TASK BRIEF
The lines from the first line of the entries through the line containing "try (eapply map_Forall_impl;" are to be repeated exactly, with both of those lines included.
----- DATA LISTING
(* ===== verification/ComputeProps.v ===== *)
(** * ComputeProps: what a plan promises

    The theorems on [Compute]: a change is never lost and never duplicated, a
    REWRITE never restarts the services it was sent for, every entry of a plan
    is explained, sorted and unique, an unchanged configuration plans nothing,
    unfinished work is retried and the host comparison prunes exactly what is in
    sync. *)
From S2P Require Import Prelude Config Snapshot Plan Compute ComputeFacts Fixtures.

(** ** The invariant at the end of the build *)
Lemma good_mono {T} `{PlanEntry T} (Q Q' : string → Prop) k (e : T) :
  (∀ s, Q s → Q' s) → good Q k e → good Q' k e.
Proof. intros HQ (Hk & Hr & Hs). split_and!; auto. Qed.

Lemma builder_good_mono (Q QH QR QD Q' QH' QR' QD' : string → Prop) b :
  (∀ s, Q s → Q' s) → (∀ s, QH s → QH' s) → (∀ s, QR s → QR' s) → (∀ s, QD s → QD' s) →
  builder_good Q QH QR QD b → builder_good Q' QH' QR' QD' b.
Proof.
  intros HQ HH HR HD []. split;
    try (eapply map_Forall_impl; [eassumption|]; intros ? ? ?; by eapply good_mono).
  - eapply map_Forall_impl; [eassumption|]. intros ? ? [? ?]. split; [by eapply good_mono|done].
  - eapply map_Forall_impl; [eassumption|]. intros ? ? [? ?]. split; [by eapply good_mono|done].
  - intros p Hp. destruct (ok_proxygen p Hp). auto.
Qed.

Section build.
Variable i : Input.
----------
RESULT BELOW
(* ===== verification/ComputeProps.v ===== *)
(** * ComputeProps: what a plan promises

    The theorems on [Compute]: a change is never lost and never duplicated, a
    REWRITE never restarts the services it was sent for, every entry of a plan
    is explained, sorted and unique, an unchanged configuration plans nothing,
    unfinished work is retried and the host comparison prunes exactly what is in
    sync. *)
From S2P Require Import Prelude Config Snapshot Plan Compute ComputeFacts Fixtures.

(** ** The invariant at the end of the build *)
Lemma good_mono {T} `{PlanEntry T} (Q Q' : string → Prop) k (e : T) :
  (∀ s, Q s → Q' s) → good Q k e → good Q' k e.
Proof. intros HQ (Hk & Hr & Hs). split_and!; auto. Qed.

Lemma builder_good_mono (Q QH QR QD Q' QH' QR' QD' : string → Prop) b :
  (∀ s, Q s → Q' s) → (∀ s, QH s → QH' s) → (∀ s, QR s → QR' s) → (∀ s, QD s → QD' s) →
  builder_good Q QH QR QD b → builder_good Q' QH' QR' QD' b.
Proof.
  intros HQ HH HR HD []. split;
    try (eapply map_Forall_impl; [eassumption|]; intros ? ? ?; by eapply good_mono).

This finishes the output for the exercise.